May 02, 2018 06:44 AM
Should victims of child sex abuse be able to sue their abusers decades later?
The New York State Legislature is considering extending the statute of limitations on child sex crimes but there are some big organizations spending thousands of dollars to fight it.
Currently, someone who is sexually abused as a child has until the age of 23 to press criminal charges against his or her abuser. Under the proposed legislation, a victim would have until his 28th birthday to file criminal charges and his 50th birthday to file civil charges.
At the age of 13, a family member shattered Melanie Blow’s trust, “one day he pulled me aside, he sexually assaulted me and I mean... inside my world changed, outside, I didn't dare tell anybody,” she recalled. The abuse continued and so did her silence until a decade later when she realized her abuser had done the same thing to other children.
“It never occurred to me that he was going to do this to someone else,” she said.
Since then, she’s been pushing for changes that would allow victims more time to come to terms with their abuse and seek justice.
“When children are victimized sexually in their early years, they very often don't have the ability to intellectually or developmentally understand what's happened to them,” said Deb Rosen, the Executive Director of the Bivona Child Advocacy Center.
That’s why many states have done away with statutes of limitations or have significantly extended them.
“New York State is truly out-of-step with the rest of the country in this area,” Rosen added.
It seems there is widespread support in Albany when it comes to giving victims more time to press criminal charges and file civil suits but the legislation also includes a one-year “look-back” for civil cases and that is the sticking point. During that window, anyone, abused at any time could sue.

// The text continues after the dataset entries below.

(** * Monitoring dashboard: derived metrics, bounded histories, layout and
      traffic-event scheduling

    A shallow embedding of the client-side logic of the dashboard
    (App.jsx, ServerMetrics.jsx, LoadBalancerStats.jsx, TrafficFlow.jsx,
    NetworkTopology.jsx, utils/api.js).

    Conventions of the embedding.
    - The numbers of [calculateAlgorithmPerformance] and of the algorithm
      history are binary64 floating-point numbers ([float]), with the
      operations of IEEE 754 as the language has them; [Math.round] is
      computed exactly on them (module [F64]).
    - Elsewhere a JavaScript number that arrives over JSON is a finite
      number modelled by an exact rational ([Q]), with exact arithmetic.
      [NaN], which the code can produce by subtracting [undefined], is a
      separate constructor of [jsnum].
    - An optional property of a JSON object is an [option]; [None] is
      [undefined].
    - A plain object used as a map is a finite map of its own properties;
      where the code reads a property that may be inherited from
      [Object.prototype], the inherited members are those of
      [Js.inherited].
    - [Date.now()] and [Math.random()] are inputs of the functions that call
      them; [Math.random()] is in the interval from 0 (included) to 1
      (excluded).
    - React state is an explicit record or map that the updater functions
      transform.
    - Coordinates of the topology layout are real numbers, [Math.cos] and
      [Math.sin] are the real cosine and sine.
    - Timers run on a discrete clock of milliseconds (see the traffic
      animation effect). *)

From Stdlib Require Import PrimFloat.
From Stdlib Require Floats Uint63.
From Stdlib Require Import ZArith QArith Qround Qminmax Lia List Sorted.
From Stdlib Require Import Reals Lra.
From Stdlib Require Lqa.
From stdpp Require Import base option list strings gmap pretty.
(* ===== verification/Prelude.v ===== *)
(** * Verification of the distributed-systems labs

    This library models the Go programs under [src/code/src]: the Raft library
    ([raft/]), the key/value service on top of it ([kvraft/], [models/kv.go]),
    the shard controller ([shardctrler/]), the sharded key/value service
    ([shardkv/]), MapReduce ([mr/], [main/mrsequential.go], [mrapps/]), the
    linearizability checker ([porcupine/]), and what the tests run them on: the
    simulated network ([labrpc/]) and the testers of Raft ([raft/config.go])
    and of the key/value service ([kvraft/config.go]).
    It proves what makes them correct.

    ** How the parts fit together

    A [Raft] peer keeps a log of commands.  Peers exchange [RequestVote],
    [AppendEntries] and [InstallSnapshot] RPCs; a peer hands what is committed
    to its service over [applyCh].  The services ([KVServer], [ShardCtrler],
    [ShardKV]) put client requests into the log with [Start], apply what comes
    back, answer the handler that waits, and give Raft snapshots of their
    state.  A clerk sends each request to the servers in turn until one
    accepts it.  The replica groups of the sharded service ask the shard
    controller for configurations and move shards between each other.
    MapReduce is separate: a coordinator, workers and a shared directory.  The
    checker takes the history of a run of the key/value service, with the times
    of calls and returns, and decides whether it is linearizable.  Calls go
    over [labrpc]: a caller's end is connected to a server, and the tester
    enables and disables ends and registers and removes servers; a call may be
    lost, late, or answered although nobody waits any more.

    ** The files

    - This file: record update, Go slices and integers, shared lemmas and
      tactics.
    - Labgob.v, Persister.v: the encoder and the stable storage.  LabgobCheck.v:
      what [labgob] checks of types and of variables that are decoded into.
    - Raft.v: [raft/raft.go].  The record [Raft] has the fields of the struct,
      in its order; there is a definition for each stretch of a method that
      runs with [rf.mu] held, and [run_section] runs any of them.  RaftFacts.v
      has the lemmas, RaftPeer.v the claims about one peer (crashes, votes,
      AppendEntries, the commit rule, snapshots).  RaftApply.v adds [applyCh]:
      the service sees every committed index once and in order.
      RaftCluster.v puts peers, goroutines, RPCs and the snapshots handed to
      the services in one step relation, [cl_step], and proves election safety.
      [cl_does] is the same relation with a label that says which section ran
      or which peer crashed.  RaftCommands.v follows the commands: what is in
      a log was given to [Start], and where no service takes a snapshot no log
      is compacted.
    - RaftSpec.v: the protocol as an abstract specification, [spec_step], with
      whole logs and no messages; its invariant gives leader completeness and
      that committed logs never disagree.  RaftRefine.v: the cluster implements
      it; the abstraction [refines] gives each peer the log it would have
      without compaction.  RaftSafety.v: what follows for the peers (log
      matching, leader completeness, state machine safety, agreement of what
      is applied), and a run.  RaftLog.v: what services need of all this: one
      log of which every batch on an [applyCh] is a stretch.
    - Labrpc.v: the operations of the network and of servers, and the code of
      [Call], [processReq] and [dispatch] between two points at which it waits.
      LabrpcRun.v: calls, the network, handlers and the tester step by step
      ([perform]).  LabrpcFacts.v: what the steps keep.  LabrpcClaims.v: calls
      run at most once, what a positive reply means, when a call cannot fail,
      that every call returns, types, and counts.  LabrpcTests.v: a run.
    - LabrpcEnds.v: the ends that a tester makes and switches.  RaftConfig.v:
      which peers the tester of Raft lets talk, over that network.  KVConfig.v:
      the same for the tester of the key/value service, its partitions and its
      clerks; [Links] says who can talk to whom, and [cfg_ok] that exactly the
      ends of these links are enabled, and those of deleted clerks that were.
      RaftTester.v: the tester's copies of what peers apply and its checks,
      which no run of the peers violates ([TestSystem], [ts_step]).  An
      instance that was shut down goes on delivering what it had committed,
      and takes no other step.
    - KVModel.v: the sequential specification.  KVServer.v: the server.
      KVStateMachine.v: a server's state is the specification's state after a
      prefix of the log, with every client request applied once.  KVHandlers.v
      interleaves the handlers with the apply loop: a client is told [OK] only
      for a request that was applied.  ClerkLoop.v, KVClerk.v: the clerks.
    - Commands.v, Clerks.v, Service.v: any service on Raft as a whole, with
      three interfaces.  [Commands]: a state machine over a log in which a
      repeated change is ignored; operations with a point each in the log,
      inside their interval, linearize.  [Clerks]: numbered calls, one at a
      time; what clerks keep.  [Server]: what a server does, and [ServerLaws]
      the contract that it keeps.  The cluster of Raft peers, a server on each,
      handlers, clerks and a network of requests and replies are one relation,
      [sy_step], with the clock a history is taken with; every service that
      keeps the contract follows one log and is linearizable ([sys_server],
      [sys_linearizable]).
    - KVCluster.v: the key/value service keeps the contract.  KVLinear.v: the
      history of every run is linearizable, and the repository's own checker
      does not answer [Illegal] on it.  The servers run with
      [maxraftstate == -1]: with snapshots a server can be rolled back
      ([stale_snapshot_rolls_back]).
    - ShardCtrler.v, ShardBalance.v, ShardCtrlerFacts.v, ShardCtrlerClerk.v:
      the controller; its configurations are numbered, complete, balanced, and
      do not depend on the order in which Go ranges over maps ([MapOrder]); the
      requests that make a replica panic ([poison]).  CtrlerService.v: the
      controller keeps the contract of Service.v, with clerks that ask for
      anything.  CtrlerLinear.v: its histories are linearizable, all replicas
      and all queries see one history of configurations, and it is the
      [ConfigHistory] the groups rely on.
    - ShardKV.v, ShardKVFacts.v: one server of a replica group.  ShardGroups.v:
      several groups that move shards; the controller is the interface
      [ConfigHistory].  ShardMigration.v has the claims (at most one group
      serves a shard, the contents are the writes clients made, each once, no
      reachable command panics).  ShardKVClerk.v: the clerk.
    - MapReduce.v, MapReduceFacts.v, MapReduceRun.v, MapReduceJob.v: the tasks,
      the coordinator and the workers, what a reduce task reads of what a map
      task wrote ([mr_partition]), up to the equality of a finished job's
      output with the sequential program's lines.
    - Bitset.v, Porcupine.v: the checker; [checkSingle] is a search with a
      stack ([searchLoop], [tryCall], [backtrack]) over a doubly linked list of
      entries, a heap of nodes with pointers.  PorcupineList.v: building the
      list, [lift] and [unlift].  PorcupineSearch.v: the search finds a
      linearization exactly when there is one; [path] is the specification.
      PorcupineHistory.v: histories of operations, [linearizable].
      PorcupineCheck.v: the goroutines, the time-out and the entry points.
      PorcupineVisual.v: the data of the picture of a verbose result; it
      never panics and shows what the checker reported.
      PorcupineKV.v: with [KvModel] the answer is about the whole service.

    ** Conventions

    Go's [int] is [Z]: the counters of these programs (terms, indices, request
    numbers) do not come near the width of the machine word; [ihash] is
    computed with its 32-bit wrap-around.  A run-time panic, a failed type
    assertion or [log.Fatal] is [None].  A map is a [gmap], a slice a list,
    a channel a position in a heap of buffers where its identity matters.  The
    order in which Go ranges over a map is an argument of the definition where
    it can matter.  A lock is a critical section: methods are split where they
    release it, and the step relations interleave the pieces.  Crashes drop
    all but the persister.  The wall clock, random time-outs, the encoding of
    values as bytes, [encoding/json], [sort.Sort] and [sort.Slice] are parameters or
    nondeterminism.  What [reflect] and [encoding/gob] do for [labrpc] is the
    interface [Reflect].

    ** Fuel and bounds

    [commitScan] and [collectLoop] take the number of turns the loop makes at
    most.  [ClerkLoop.retry] and the clerk of the sharded service run until
    they are answered: their fuel counts rounds, and [clerk_returns_first_ok]
    and [skv_clerk_answered] say that it is enough as soon as it exceeds the
    round of the first answer.  [reduce_loop] takes one unit for each key.
    [searchLoop] takes one unit for each turn; [enough n] turns are enough for
    [n] operations ([check_single_decides]).  [checkType] takes one unit for
    each nested call; more than there are types is enough ([checkType_exact]).

    ** Not modelled

    - Of [raft/config.go], [applierSnap], which takes snapshots from the apply
      channel, the loops of [one] and [wait], which depend on real time, and
      the statistics of [begin] and [end]; of [kvraft/config.go] the sizes of
      the persisters and the statistics.  [shardctrler/config.go] has the same
      functions for its servers; [shardkv/config.go] and the [test_test.go]:
      test code.
    - The clusters of RaftCluster.v and Service.v do not run on the network
      of LabrpcRun.v: an RPC is its own request and reply there, which may be
      lost, late and reordered in every way [labrpc] can make it so.
    - Of [porcupine/visualization.go], the JSON and the HTML page the data is
      written into.
    - The other programs of [main/], [mrapps/] but for [nocrash.go]: command
      lines around the libraries, exits and sleeps.
    - [Monitor] of [shardkv/server.go] and [DPrintf]: timer loops and output. *)
From stdpp Require Import base tactics list gmap strings numbers sorting.

(** ** Record update

    A Go method assigns fields of its receiver in sequence.  The notations
    [r <| f := v |>] and [r <| f ::= g |>] write one such assignment; the
    setter of a field is derived from the [RecordEta] instance of the record,
    so that reading a field of an updated record computes by [cbn]. *)
Class RecordEta (R : Type) := record_eta : R → R.
Class FieldUpdate {R E : Type} (get : R → E) := update_field : (E → E) → R → R.

Ltac term_head t := lazymatch t with ?f _ => term_head f | _ => t end.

“You go generations, somebody could stake a claim from something that happened 30, 40, 50 years ago and there's no one to defend against those particular allegations,” said New York State Senator Patrick Gallivan of Elma.
Who seems most concerned about that? Not the alleged abusers but their possible former places of employment. News10NBC pulled lobbying records that show some of the very groups who are supposed to protect children, have spent money urging lawmakers not to pass this legislation. The list includes public and private schools and teachers, the Boy Scouts of America, the Catholic Church and insurance companies.
In fact, following a meeting with Governor Andrew Cuomo about the Child Victims Act in March, the Archbishop of New York, Cardinal Timothy Dolan is quoted as saying “a look-back would be toxic for us….We find it to be very strangling because we, unfortunately, have a precedent when that happens, the only organization that is targeted is the Catholic church.”
There’s also some concern from lawmakers that a look-back could flood the court system with thousands of civil cases. The State of California recently passed legislation that included a look-back window; so far, about 1,200 claims have been filed.
When asked if he thought the legislation would pass if the look-back window wasn’t included, Senator Gallivan told News10NBC, “the best way that I can say is this is now being talked about more than I've ever heard it talked about in the past and I think the momentum is there for something to get done.”
Melanie said, the least state lawmakers can do is let victims have their day in court.
“It's really hard to take a case forward when it's happening right now. It's much harder to take it forward when it happened decades ago but it can happen and all victims are asking for is the right to try,” she told News10NBC.